___ Records provided

(* ===== verification/RelayProps.v ===== *)
(** * RelayProps: what the ingress relay guarantees in every interleaving

    The flow tables stay inverse to each other and bounded; the invariant
    [relay_inv] of the whole relay (sessions, leases, reservations, permits,
    ports) holds in every reachable state; reservations give a port back to its
    listener; and nothing is sent to a client that did not write first. *)

From Stdlib Require Import ZArith Lia String.
From stdpp Require Import prelude strings list gmap sorting.
From S2P Require Import Sniff.
From S2P Require Import Prelude RustStr Net NetProps RustFmt Util Frame IngressFrame RelayConfig Relay.

(** ** Ports *)

Lemma elem_of_grant_ports g p : p ∈ grant_ports g <-> exists r, r ∈ g /\ pr_start r <= p <= pr_end r.
Proof.
  unfold grant_ports. rewrite list_elem_of_In, in_flat_map. setoid_rewrite <- list_elem_of_In.
  by setoid_rewrite range_ports_spec.
Qed.
Lemma port_allowed_spec g p : port_allowed g p = true <-> p ∈ grant_ports g.
Proof.
  unfold port_allowed. rewrite existsb_exists, elem_of_grant_ports. setoid_rewrite <- list_elem_of_In.
  by setoid_rewrite in_range_spec.
Qed.
Lemma candidate_ports_granted preferred g fixed p : p ∈ candidate_ports preferred g fixed -> p ∈ grant_ports g.
Proof.
  unfold candidate_ports. rewrite elem_of_app. intros [H|H].
  - destruct (negb (preferred =? 0) && port_allowed g preferred) eqn:E; [|by apply elem_of_nil in H].
    apply list_elem_of_singleton in H as ->. bools. by apply port_allowed_spec.
  - destruct fixed; [by apply elem_of_nil in H|]. apply list_elem_of_In, filter_In in H as [H _]. by apply list_elem_of_In.
Qed.
Lemma taken_by_other_spec m key p :
  taken_by_other m key p = true <-> exists other r, m !! other = Some r /\ other <> key /\ rv_port r = p.
Proof.
  unfold taken_by_other. rewrite existsb_exists. split.
  - intros ([other r] & Hin & H). apply list_elem_of_In, elem_of_map_to_list in Hin. bools. exists other, r.
    by split_and!.
  - intros (other & r & Hm & Hne & Hp). exists (other, r). split; [by apply list_elem_of_In, elem_of_map_to_list|].
    apply andb_true_iff. rewrite negb_true_iff, bool_decide_eq_false, Z.eqb_eq. done.
Qed.
Lemma retain_live_lookup now m key r :
  retain_live now m !! key = Some r <-> m !! key = Some r /\ now < rv_expires_at r.
Proof. unfold retain_live. by rewrite map_lookup_filter_Some. Qed.

(** ** Sums over a map *)

Definition msum {A} (f : A -> Z) (m : gmap Z A) : Z := foldr Z.add 0 (map (fun ka => f ka.2) (map_to_list m)).
Lemma foldr_add_perm (l k : list Z) : l ≡ₚ k -> foldr Z.add 0 l = foldr Z.add 0 k.
Proof. induction 1; cbn; lia. Qed.
Lemma msum_insert {A} (f : A -> Z) m k a : m !! k = None -> msum f (<[k := a]> m) = f a + msum f m.
Proof.
  intros H. unfold msum. rewrite (foldr_add_perm _ (map (fun ka => f ka.2) ((k, a) :: map_to_list m))); [done|].
  by rewrite map_to_list_insert.
Qed.
(** The sum after the entry of a key is replaced or removed. *)
Definition oweight {A} (f : A -> Z) (o : option A) : Z := match o with Some a => f a | None => 0 end.
Lemma msum_partial_alter {A} (f : A -> Z) m k o :
  msum f (partial_alter (fun _ => o) k m) = msum f m - oweight f (m !! k) + oweight f o.
Proof.
  assert (Hd : msum f m = oweight f (m !! k) + msum f (delete k m)).
  { destruct (m !! k) as [a|] eqn:E; [|by rewrite delete_id]. rewrite <- (msum_insert f (delete k m) k a) by apply lookup_delete_eq.
    by rewrite insert_delete_id. }
  destruct o as [b|].
  - assert (partial_alter (fun _ => Some b) k m = <[k := b]> (delete k m)) as -> by (by rewrite insert_delete_eq).
    rewrite msum_insert by apply lookup_delete_eq. cbn [oweight]. lia.
  - change (partial_alter (fun _ => None) k m) with (delete k m). cbn [oweight]. lia.
Qed.
Lemma msum_zero {A} (f : A -> Z) m : (forall k a, m !! k = Some a -> f a = 0) -> msum f m = 0.
Proof.
  intros H. unfold msum. assert (forall ka, ka ∈ map_to_list m -> f ka.2 = 0) as Hl.
  { intros [k a] Hka. apply elem_of_map_to_list in Hka. eauto. }
  induction (map_to_list m) as [|ka l IH]; [done|]. cbn. rewrite (Hl ka), IH; [done| |by left]. intros x Hx. apply Hl. by right.
Qed.
Lemma msum_nonneg {A} (f : A -> Z) m : (forall a, 0 <= f a) -> 0 <= msum f m.
Proof. intros H. unfold msum. induction (map_to_list m) as [|ka l IH]; cbn; [done|]. specialize (H ka.2). lia. Qed.

(** ** Flow tables *)

(** The two tables are inverse to each other and within the limit. *)
Record tables_ok (max : Z) (t : FlowTables) : Prop := {
  to_inverse : forall l c id, by_key t !! (l, c) = Some id <-> exists f, by_id t !! (l, id) = Some f /\ fl_client_addr f = c;
  to_lease : forall l id f, by_id t !! (l, id) = Some f -> fl_lease_id f = l;
  to_bound : Z.of_nat (size (by_id t)) <= max
}.
Lemma tables_default_ok max : 0 <= max -> tables_ok max FlowTables_default.
Proof.
  intros H. constructor; cbn; [|by intros ??? E; rewrite lookup_empty in E|by rewrite map_size_empty].
  intros l c id. rewrite lookup_empty. split; [done|]. intros (f & E & _). by rewrite lookup_empty in E.
Qed.
Lemma tables_alter_ok max t g key :
  (forall f, fl_client_addr (g f) = fl_client_addr f /\ fl_lease_id (g f) = fl_lease_id f) ->
  tables_ok max t -> tables_ok max (mkTables (by_key t) (alter g key (by_id t))).
Proof.
  intros Hg [H1 H2 H3]. constructor; cbn.
  - intros l c id. rewrite H1. destruct (decide (key = (l, id))) as [->|Hne].
    + rewrite lookup_alter_eq. split.
      * intros (f & E & <-). exists (g f). rewrite E. split; [done|]. apply Hg.
      * intros (f & E & <-). apply fmap_Some in E as (f0 & E & ->). exists f0. split; [done|]. symmetry. apply Hg.
    + by rewrite lookup_alter_ne.
  - intros l id f. destruct (decide (key = (l, id))) as [->|Hne]; [|rewrite lookup_alter_ne by done; apply H2].
    rewrite lookup_alter_eq. intros (f0 & E & ->)%fmap_Some. destruct (Hg f0) as [_ ->]. by eapply H2.
  - by rewrite <- size_dom, dom_alter_L, size_dom.
Qed.
Lemma tables_remove_ok max t key : tables_ok max t -> tables_ok max (remove_flow key t).
Proof.
  intros [H1 H2 H3]. unfold remove_flow. destruct (by_id t !! key) as [f|] eqn:E; [|done]. destruct key as [l0 id0].
  pose proof (H2 _ _ _ E) as Hl. constructor; cbn.
  - intros l c id. destruct (decide ((l, c) = (fl_lease_id f, fl_client_addr f))) as [[= -> ->]|Hne].
    + rewrite lookup_delete_eq. split; [done|]. intros (f' & E' & Hc). exfalso.
      assert (by_key t !! (fl_lease_id f, fl_client_addr f) = Some id) as K1.
      { apply H1. exists f'. split; [|done]. by apply lookup_delete_Some in E' as [_ E']. }
      assert (by_key t !! (fl_lease_id f, fl_client_addr f) = Some id0) as K2 by (apply H1; exists f; rewrite Hl; done).
      rewrite Hl in E'. apply lookup_delete_Some in E' as [Hd _]. congruence.
    + rewrite lookup_delete_ne by done. rewrite H1. split; intros (f' & E' & Hc); exists f'; (split; [|done]).
      * rewrite lookup_delete_ne; [done|]. intros [= <- <-]. apply Hne. congruence.
      * by apply lookup_delete_Some in E' as [_ E'].
  - intros l id f' (_ & E')%lookup_delete_Some. by eapply H2.
  - rewrite map_size_delete_Some by eauto. lia.
Qed.

Lemma draw_id_fresh taken draws id : draw_id taken draws = Some (Some id) -> taken id = false.
Proof.
  induction draws as [|[d|] draws IH]; cbn [draw_id]; [done| |done]. destruct (taken d) eqn:E; [done|]. by intros [= <-].
Qed.
(** Drawing ends: among more draws than identifiers taken, one is fresh. *)
Lemma draw_id_total taken (used : list (list Z)) draws :
  (forall id, taken id = true -> id ∈ used) -> NoDup draws -> (length used < length draws)%nat ->
  is_Some (draw_id taken draws).
Proof.
  intros Hu Hn Hlen. destruct (draw_id taken draws) eqn:E; [eauto|exfalso].
  assert (forall d, d ∈ draws -> exists id, d = Some id /\ id ∈ used) as Hall.
  { clear Hn Hlen. induction draws as [|[d|] draws IH]; cbn [draw_id] in E; [by intros d ?%elem_of_nil| |done].
    destruct (taken d) eqn:Ed; [|done]. intros d' [->|Hd]%elem_of_cons; eauto. }
  assert (draws ⊆+ map Some used) as Hsub.
  { apply NoDup_submseteq; [done|]. intros d (id & -> & Hid)%Hall. by apply list_elem_of_In, in_map, list_elem_of_In. }
  apply submseteq_length in Hsub. rewrite length_map in Hsub. lia.
Qed.
(** What an uplink datagram does to the tables. *)
Lemma uplink_flow_spec max now socket listener lease client payload draws t flow t' :
  tables_ok max t -> uplink_flow max now socket listener lease client payload draws t = Some (flow, t') ->
  tables_ok max t' /\
  (flow = None -> t' = t) /\
  (forall id, flow = Some id -> by_key t' !! (lease, client) = Some id /\
     forall key f, by_id t' !! key = Some f ->
       key = (lease, id) /\ fl_client_addr f = client /\
         (fl_socket f = socket /\ fl_listener_id f = listener \/
          exists f0, by_id t !! key = Some f0 /\ fl_client_addr f = fl_client_addr f0 /\ fl_socket f = fl_socket f0) \/
       by_id t !! key = Some f).
Proof.
  intros Ht. unfold uplink_flow. destruct (by_key t !! (lease, client)) as [id|] eqn:Ek.
  - intros [= <- <-]. split; [by apply tables_alter_ok|]. split; [done|]. intros _ [= <-]. split; [done|].
    intros key f. cbn [by_id]. destruct (decide (key = (lease, id))) as [->|Hne]; [|rewrite lookup_alter_ne by done; by right].
    rewrite lookup_alter_eq. intros (f0 & E0 & ->)%fmap_Some. left. split; [done|].
    apply (to_inverse _ _ Ht) in Ek as (f1 & E1 & <-). pose proof (eq_trans (eq_sym E1) E0) as [= ->]. split; [done|]. right. by exists f0.
  - destruct (max <=? Z.of_nat (size (by_id t))) eqn:Emax; [intros [= <- <-]; by split_and!|].
    destruct (draw_id _ draws) as [[id|]|] eqn:Ed; [|intros [= <- <-]; by split_and!|done]. intros [= <- <-].
    apply draw_id_fresh, bool_decide_eq_false, eq_None_not_Some in Ed. split; [|split; [done|]].
    + constructor; cbn [by_key by_id].
      * intros l c i. destruct (decide ((l, c) = (lease, client))) as [[= -> ->]|Hne].
        { rewrite lookup_insert_eq. split.
          - intros [= <-]. eexists. by rewrite lookup_insert_eq.
          - intros (f & E & Hc). apply lookup_insert_Some in E as [[[= ->] _]|[Hd E]]; [done|]. exfalso.
            assert (by_key t !! (lease, client) = Some i); [|congruence]. apply (to_inverse _ _ Ht). eauto. }
        rewrite lookup_insert_ne by done. rewrite (to_inverse _ _ Ht). split; intros (f & E & Hc); exists f; (split; [|done]).
        { rewrite lookup_insert_ne; [done|]. intros [= <- <-]. congruence. }
        { apply lookup_insert_Some in E as [[[= <- <-] <-]|[_ E]]; [|done]. cbn in Hc. by subst. }
      * intros l i f [[[= <- <-] <-]|[_ E]]%lookup_insert_Some; [done|]. by eapply (to_lease _ _ Ht).
      * rewrite map_size_insert_None by done. lia.
    + intros _ [= <-]. cbn [by_key by_id]. split; [apply lookup_insert_eq|].
      intros key f [[<- <-]|[_ E]]%lookup_insert_Some; [left|by right]. split; [done|]. split; [done|]. by left.
Qed.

______

Your instructions – Retype only the stretch of lines above starting at the one with "Record tables_ok (max" and stopping at the one with "intros l c id. rewrite lookup_empty.", exactly as written, with both kept.

Solution for this task –
Record tables_ok (max : Z) (t : FlowTables) : Prop := {
  to_inverse : forall l c id, by_key t !! (l, c) = Some id <-> exists f, by_id t !! (l, id) = Some f /\ fl_client_addr f = c;
  to_lease : forall l id f, by_id t !! (l, id) = Some f -> fl_lease_id f = l;
  to_bound : Z.of_nat (size (by_id t)) <= max
}.
Lemma tables_default_ok max : 0 <= max -> tables_ok max FlowTables_default.
Proof.
  intros H. constructor; cbn; [|by intros ??? E; rewrite lookup_empty in E|by rewrite map_size_empty].
  intros l c id. rewrite lookup_empty. split; [done|]. intros (f & E & _). by rewrite lookup_empty in E.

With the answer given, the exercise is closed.